(Beginning of Extracted material)
(** [rmatch r s g k]: match [r] at the front of [s], then continue with [k]
    on the rest; when the continuation fails, the next alternative is
    tried. *)
Fixpoint rmatch {A : Type} (r : regex) (s : string) (g : groups)
    (k : string -> groups -> option A) : option A :=
  match r with
  | Lit c =>
      match s with
      | String c' s' => if Ascii.eqb c' c then k s' g else None
      | "" => None
      end
  | Digit =>
      match s with
      | String c' s' => if Py.isdigit c' then k s' g else None
      | "" => None
      end
  | Range lo hi =>
      match s with
      | String c' s' => if in_range lo hi c' then k s' g else None
      | "" => None
      end
  | Seq r1 r2 => rmatch r1 s g (fun s' g' => rmatch r2 s' g' k)
  | Alt r1 r2 =>
      match rmatch r1 s g k with
      | Some x => Some x
      | None => rmatch r2 s g k
      end
  | Group name r1 =>
      rmatch r1 s g
        (fun s' g' =>
           k s' ((name, Py.take (String.length s - String.length s') s) :: g'))
  end.

(** [re.match(r, s)]: the end of the match and the groups, or [None]. *)
Definition match_ (r : regex) (s : string) : option (nat * groups) :=
  rmatch r s [] (fun s' g => Some (String.length s - String.length s', g)).

(** An expression without groups. *)
Fixpoint group_free (r : regex) : bool :=
  match r with
  | Lit _ | Digit | Range _ _ => true
  | Seq r1 r2 | Alt r1 r2 => group_free r1 && group_free r2
  | Group _ _ => false
  end.

(** The words of a regular expression. *)
Fixpoint lang (r : regex) (w : string) : Prop :=
  match r with
  | Lit c => w = String c ""
  | Digit => exists c, w = String c "" /\ Py.isdigit c = true
  | Range lo hi => exists c, w = String c "" /\ in_range lo hi c = true
  | Seq r1 r2 => exists w1 w2, w = (w1 ++ w2)%string /\ lang r1 w1 /\ lang r2 w2
  | Alt r1 r2 => lang r1 w \/ lang r2 w
  | Group _ r1 => lang r1 w
  end.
(End of Extracted material)
● **Action item**
Emit only the final stretch of the records: the line containing "c => w = String" through the end, each line exactly as it stands.

● **Finished exercise**
  | Lit c => w = String c ""
  | Digit => exists c, w = String c "" /\ Py.isdigit c = true
  | Range lo hi => exists c, w = String c "" /\ in_range lo hi c = true
  | Seq r1 r2 => exists w1 w2, w = (w1 ++ w2)%string /\ lang r1 w1 /\ lang r2 w2
  | Alt r1 r2 => lang r1 w \/ lang r2 w
  | Group _ r1 => lang r1 w
  end.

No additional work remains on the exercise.